Step 6: RCCA, Identifying Root Causes #
Fixing symptoms is not quality improvement. Root Cause & Corrective Action (RCCA) focuses on why the issue happened and why it was not prevented earlier.
RCCA typically examines:
Process weaknesses
Human factors
Equipment or tooling issues
Training gaps
Control failures
How software helps #
The RCCA Form in Artintech ERP:
Structures root-cause analysis
Links causes to evidence
Connects analysis directly to CAPA planning
This turns investigations into actionable insight.
Step 7: CAPA, Corrective and Preventive Action #
CAPA is where quality control delivers long-term value.
Corrective actions eliminate root causes of existing problems
Preventive actions reduce the likelihood of similar issues elsewhere
Effective CAPAs are:
Clearly defined
Assigned to owners
Time-bound
Verified for effectiveness
How software helps #
With Artintech ERP’s CAPA module, organizations can:
Track actions to completion
Verify effectiveness with evidence
Maintain full traceability from issue to resolution
This is how quality systems mature over time.
Step 8: Task Assignment, Turning Quality Decisions into Action #
Quality processes fail when actions are not owned.
Every inspection finding, correction, or CAPA requires:
Assigned responsibility
Due dates
Status tracking
Visibility
How software helps #
The Task Assignment feature in Artintech ERP:
Links quality actions to real people
Integrates QC tasks into daily operations
Ensures accountability and follow-through
Quality becomes executable, not theoretical.
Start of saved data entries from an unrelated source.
(** ** What keeps the pings *)

Definition keeps (f : Connection → Port → option (Connection * Port)) : Prop :=
  ∀ c p c' p', f c p = Some (c', p') → last_ping_sent_ c' = last_ping_sent_ c.
(** All connections are still there, with their last ping. *)
Definition kept (st st' : P2PTransportChannel) : Prop :=
  ∀ a c, conns st !! a = Some c → ∃ c', conns st' !! a = Some c' ∧ last_ping_sent_ (cc_conn c') = last_ping_sent_ (cc_conn c).
Lemma kept_refl st : kept st st.
Proof. intros a c E. by exists c. Qed.
Lemma pings_kept_trans st st1 st2 : kept st st1 → kept st1 st2 → kept st st2.
Proof. intros H1 H2 a c E. destruct (H1 a c E) as (c1 & E1 & P1). destruct (H2 a c1 E1) as (c2 & E2 & P2). exists c2. split; [done|congruence]. Qed.
Lemma kept_same st st' : conns st' = conns st → kept st st'.
Proof. intros E a c. rewrite E. by exists c. Qed.
Lemma on_conn_kept a f st st' : keeps f → on_conn a f st = Some st' → kept st st'.
Proof.
  intros Hf E. apply on_conn_done in E as (c & p & x & y & Ec & Ep & Ef & [Ecs _ _ _]). intros b cb Eb. rewrite Ecs.
  destruct (decide (a = b)) as [<-|Hn]; [|rewrite lookup_insert_ne by done; by exists cb]. rewrite lookup_insert_eq. eexists. split; [done|].
  rewrite Ec in Eb. injection Eb as <-. cbn. by eapply Hf.
Qed.
Lemma update_states_kept l : ∀ now st st', update_states l now st = Some st' → kept st st'.
Proof.
  induction l as [|a l IH]; intros now st st'; cbn [update_states]; [intros [= <-]; apply kept_refl|].
  destruct (on_conn a _ st) as [st1|] eqn:E; [|done]. cbn [mbind option_bind]. intros E'%IH. eapply pings_kept_trans; [|exact E'].
  eapply on_conn_kept; [|exact E]. intros c p c' p' [= <- _]. apply UpdateState_ping.
Qed.
Lemma prune_loop_kept q n l : ∀ st st', prune_loop q n l st = Some st' → kept st st'.
Proof.
  induction l as [|a l IH]; intros st st'; cbn [prune_loop]; [intros [= <-]; apply kept_refl|].
  destruct (view st q) as [vp|]; [|done]. destruct (view st a) as [v|]; [|done]. cbn [mbind option_bind].
  destruct (_ && _); cbn [mbind option_bind]; [|by apply IH]. destruct (on_conn a _ st) as [st1|] eqn:E; [|done]. cbn [mbind option_bind]. intros E'%IH.
  eapply pings_kept_trans; [|exact E']. eapply on_conn_kept; [|exact E]. intros c p c' p'. destruct (Prune c) as [c1|] eqn:Ep; [|done]. intros [= <- _]. by apply Prune_ping.
Qed.
Lemma prune_networks_kept l : ∀ st st', prune_networks l st = Some st' → kept st st'.
Proof.
  induction l as [|n l IH]; intros st st'; cbn [prune_networks]; [intros [= <-]; apply kept_refl|].
  destruct (GetBestConnectionOnNetwork n st) as [[q|]|]; [..|done]; cbn [mbind option_bind]; [|by apply IH].
  destruct (bool_decide _); cbn [mbind option_bind]; [|by apply IH]. destruct (prune_loop _ _ _ _) as [st1|] eqn:E; [|done]. cbn [mbind option_bind]. intros E'%IH.
  eapply pings_kept_trans; [|exact E']. by eapply prune_loop_kept.
Qed.
Lemma Switch_conns x st st' : SwitchBestConnectionTo x st = Some st' → conns st' = conns st.
Proof.
  destruct x as [a|]; [|by intros [= <-]]. intros E%Switch_calm. unfold conns. by rewrite (cm_obj _ _ _ E).
Qed.
Lemma UpdateChannelState_conns st st' : UpdateChannelState st = Some st' → conns st' = conns st.
Proof.
  unfold UpdateChannelState. destruct (best_writable st); [|done]. cbn [mbind option_bind]. destruct (negb _); [done|]. destruct (mapM _ _); [|done].
  intros [= <-]. unfold set_readable. by destruct (Bool.eqb _ _).
Qed.
Lemma SortConnections_kept now st st' : SortConnections now st = Some st' → kept st st'.
Proof.
  unfold SortConnections, UpdateConnectionStates. destruct (update_states _ _ _) as [st1|] eqn:E1; [|done]. cbn [mbind option_bind].
  intros E. eapply pings_kept_trans; [by eapply update_states_kept|]. clear E1. destruct (bool_decide _); [apply kept_same; by apply UpdateChannelState_conns|].
  cbn zeta in E. destruct (mapM _ _) as [views|]; [|done]. cbn [mbind option_bind] in E. destruct (negb _); [done|]. set (st2 := set_list _ _) in *.
  destruct (match best st2 with Some _ => _ | None => _ end) as [cur|]; [|done]. cbn [mbind option_bind] in E.
  destruct (if _ && _ then _ else _) as [st3|] eqn:E3; [|done]. cbn [mbind option_bind] in E.
  destruct (prune_networks _ st3) as [st4|] eqn:E4; [|done]. cbn [mbind option_bind] in E. destruct (mapM (λ a, conns st4 !! a) _) as [l|]; [|done]. cbn [mbind option_bind] in E.
  destruct (best_writable st4) as [w|]; [|done]. cbn [mbind option_bind] in E. set (st5 := if (w : bool) then _ else _) in *.
  apply (pings_kept_trans _ st3); [apply kept_same; destruct (_ && _); [by apply Switch_conns in E3|by injection E3 as <-]|].
  apply (pings_kept_trans _ st4); [by eapply prune_networks_kept|]. apply (pings_kept_trans _ st5); apply kept_same; [|by apply UpdateChannelState_conns].
  unfold st5, HandleWritable, HandleAllTimedOut, HandleNotWritable, set_writable. repeat case_match; done.
Qed.
Lemma added_kept port remote origin st a st1 st2 : port_CreateConnection port remote origin st = Some (Some a, st1) → AddConnection a st1 = Some st2 → kept st st2.
Proof.
  intros (p & Ep & i & l & Ei & En & ->)%created_spec. unfold AddConnection. cbn zeta. set (c := mkCC _ _ _ _ _ _).
  cbn [conns list_of set_list on_sel put_conn put_port set_supply on_obj ch_obj conn_heap ch_sel connections_]. rewrite lookup_insert_eq. intros [= <-].
  intros b cb Eb. cbn. rewrite insert_insert_eq, lookup_insert_ne; [by exists cb|]. intros ->. congruence.
Qed.
Lemma received_kept a now st st' : received_ping a now st = Some st' → kept st st'.
Proof. apply on_conn_kept. intros c p c' p' [= <- _]. apply ReceivedPing_ping. Qed.
Lemma CreateConnection_kept port remote origin readable now st x st' : Channel_CreateConnection port remote origin readable now st = Some (x, st') → kept st st'.
Proof.
  unfold Channel_CreateConnection. destruct (ports st !! port) as [p|]; [|done]. cbn [mbind option_bind].
  destruct (match GetConnection (c_address (f_candidate remote)) p with Some _ => _ | None => _ end) as [[conn st1]|] eqn:E; [|done]. cbn [mbind option_bind].
  assert (kept st st1) as Hk1.
  { destruct (GetConnection _ p) as [a|]; [destruct (conns st !! a); [|done]; injection E as <- <-; apply kept_refl|]. cbn zeta in E.
    destruct (_ && _); [injection E as <- <-; apply kept_refl|]. destruct (port_CreateConnection _ _ _ st) as [[[a|] st2]|] eqn:Ec; [..|done]; cbn [mbind option_bind] in E.
    - destruct (AddConnection a st2) as [st3|] eqn:Ea; [|done]. injection E as <- <-. by eapply added_kept.
    - injection E as <- <-. apply created_spec in Ec as (? & _ & ->). apply kept_refl. }
  destruct conn as [a|]; [|by intros [= <- <-]]. destruct readable; cbn [mbind option_bind]; [|by intros [= <- <-]].
  destruct (received_ping a now st1) as [st2|] eqn:Er; [|done]. intros [= <- <-]. eapply pings_kept_trans; [exact Hk1|]. by eapply received_kept.
Qed.
Lemma create_loop_kept l remote origin readable now : ∀ b st x st', create_loop l remote origin readable now b st = Some (x, st') → kept st st'.
Proof.
  induction l as [|q l IH]; intros b st x st'; cbn [create_loop]; [intros [= <- <-]; apply kept_refl|].
  destruct (Channel_CreateConnection _ _ _ _ _ _) as [[ok st1]|] eqn:E; [|done]. cbn [mbind option_bind]. intros E'%IH. eapply pings_kept_trans; [|exact E']. by eapply CreateConnection_kept.
Qed.
Lemma CreateConnections_kept remote origin readable now st x st' : CreateConnections remote origin readable now st = Some (x, st') → kept st st'.
Proof.
  unfold CreateConnections. destruct (GetRemoteCandidateGeneration _ _) as [g|]; [|done]. cbn [mbind option_bind]. cbn zeta.
  destruct (_ && _); [intros [= <- <-]; apply kept_refl|]. destruct (create_loop _ _ _ _ _ _ _) as [[c st1]|] eqn:E1; [|done]. cbn [mbind option_bind].
  destruct (match origin with Some _ => _ | None => _ end) as [[c2 st2]|] eqn:E2; [|done]. cbn [mbind option_bind].
  intros [= <- <-]. apply (pings_kept_trans _ st1); [by eapply create_loop_kept|]. apply (pings_kept_trans _ st2).
  - destruct origin as [q|]; [|injection E2 as <- <-; apply kept_refl]. destruct (bool_decide (q ∈ _)); [injection E2 as <- <-; apply kept_refl|].
    destruct (Channel_CreateConnection _ _ _ _ _ _) as [[ok st3]|] eqn:E3; [|done]. cbn [mbind option_bind] in E2. injection E2 as <- <-. by eapply CreateConnection_kept.
  - apply kept_same. unfold RememberRemoteCandidate. cbn zeta. by destruct (IsDuplicateRemoteCandidate _ _).
Qed.
Lemma on_port_kept port f st st' : on_port port f st = Some st' → kept st st'.
Proof. intros [_ ?]%on_port_frame. by apply kept_same. Qed.
Lemma create_for_port_kept port l now : ∀ st st', create_for_port port l now st = Some st' → kept st st'.
Proof.
  induction l as [|[r o] l IH]; intros st st'; cbn [create_for_port]; [intros [= <-]; apply kept_refl|].
  destruct (Channel_CreateConnection _ _ _ _ _ _) as [[ok st1]|] eqn:E; [|done]. cbn [mbind option_bind]. intros E'%IH. eapply pings_kept_trans; [|exact E']. by eapply CreateConnection_kept.
Qed.
Lemma add_reflexive_kept port addr msg muxed now remote st st' : add_reflexive port addr msg muxed now remote st = Some st' → kept st st'.
Proof.
  unfold add_reflexive. destruct (ports st !! port) as [p|]; [|done]. cbn [mbind option_bind]. destruct (GetUInt32 _ _) as [prio|]; [|by apply on_port_kept].
  cbn zeta. destruct (GetConnection _ p); [destruct muxed; [intros [= <-]; apply kept_refl|done]|].
  destruct (port_CreateConnection _ _ _ st) as [[[a|] st1]|] eqn:E1; [..|done]; cbn [mbind option_bind]; [|done].
  destruct (AddConnection a st1) as [st2|] eqn:E2; [|done]. cbn [mbind option_bind]. destruct (received_ping a now st2) as [st3|] eqn:E3; [|done]. cbn [mbind option_bind].
  destruct (on_port port _ st3) as [st4|] eqn:E4; [|done]. cbn [mbind option_bind]. intros E5.
  apply (pings_kept_trans _ st2); [by eapply added_kept|]. apply (pings_kept_trans _ st3); [by eapply received_kept|]. apply (pings_kept_trans _ st4); [by eapply on_port_kept|by eapply SortConnections_kept].
Qed.
Lemma OnUnknownAddress_kept port addr proto msg user muxed id now st st' : OnUnknownAddress port addr proto msg user muxed id now st = Some st' → kept st st'.
Proof.
  unfold OnUnknownAddress. destruct (ports st !! port) as [p|]; [|done]. cbn [mbind option_bind]. cbn zeta.
  destruct (find_remote _ _ _ _ _ _) as [[pwd|] cand]; [|destruct muxed; [intros [= <-]; apply kept_refl|by apply on_port_kept]].
  destruct (IsStandardIce _); [by apply add_reflexive_kept|]. destruct (CreateConnections _ _ _ _ _) as [[created st1]|] eqn:E1; [|done]. cbn [mbind option_bind].
  destruct (negb created); [done|]. destruct (on_port port _ st1) as [st2|] eqn:E2; [|done]. cbn [mbind option_bind]. intros E3.
  apply (pings_kept_trans _ st1); [by eapply CreateConnections_kept|]. apply (pings_kept_trans _ st2); [by eapply on_port_kept|by eapply SortConnections_kept].
Qed.
Lemma port_events_kept port id now l : ∀ st st', port_events port id now l st = Some st' → kept st st'.
Proof.
  induction l as [|x l IH]; intros st st'; cbn [port_events]; [intros [= <-]; apply kept_refl|].
  destruct (match x with SendTo _ _ => _ | _ => _ end) as [st1|] eqn:E; [|done]. cbn [mbind option_bind]. intros E'%IH. eapply pings_kept_trans; [|exact E'].
  destruct x; try (injection E as <-; by apply kept_same). by eapply OnUnknownAddress_kept.
Qed.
Why an Integrated QC/QMS Software Matters #
Without an integrated quality management system (QMS), quality workflows become:
Fragmented across emails and spreadsheets
Difficult to audit
Hard to analyze for trends
Dependent on individual discipline
With Artintech ERP, the entire QC process—from Inspection to Snag, Non-Conformance, Deviation, RCCA, CAPA, and Task Assignment—is:
Fully connected
Traceable
Audit-ready
Scalable
This allows organizations to move from reactive quality control to systematic quality improvement.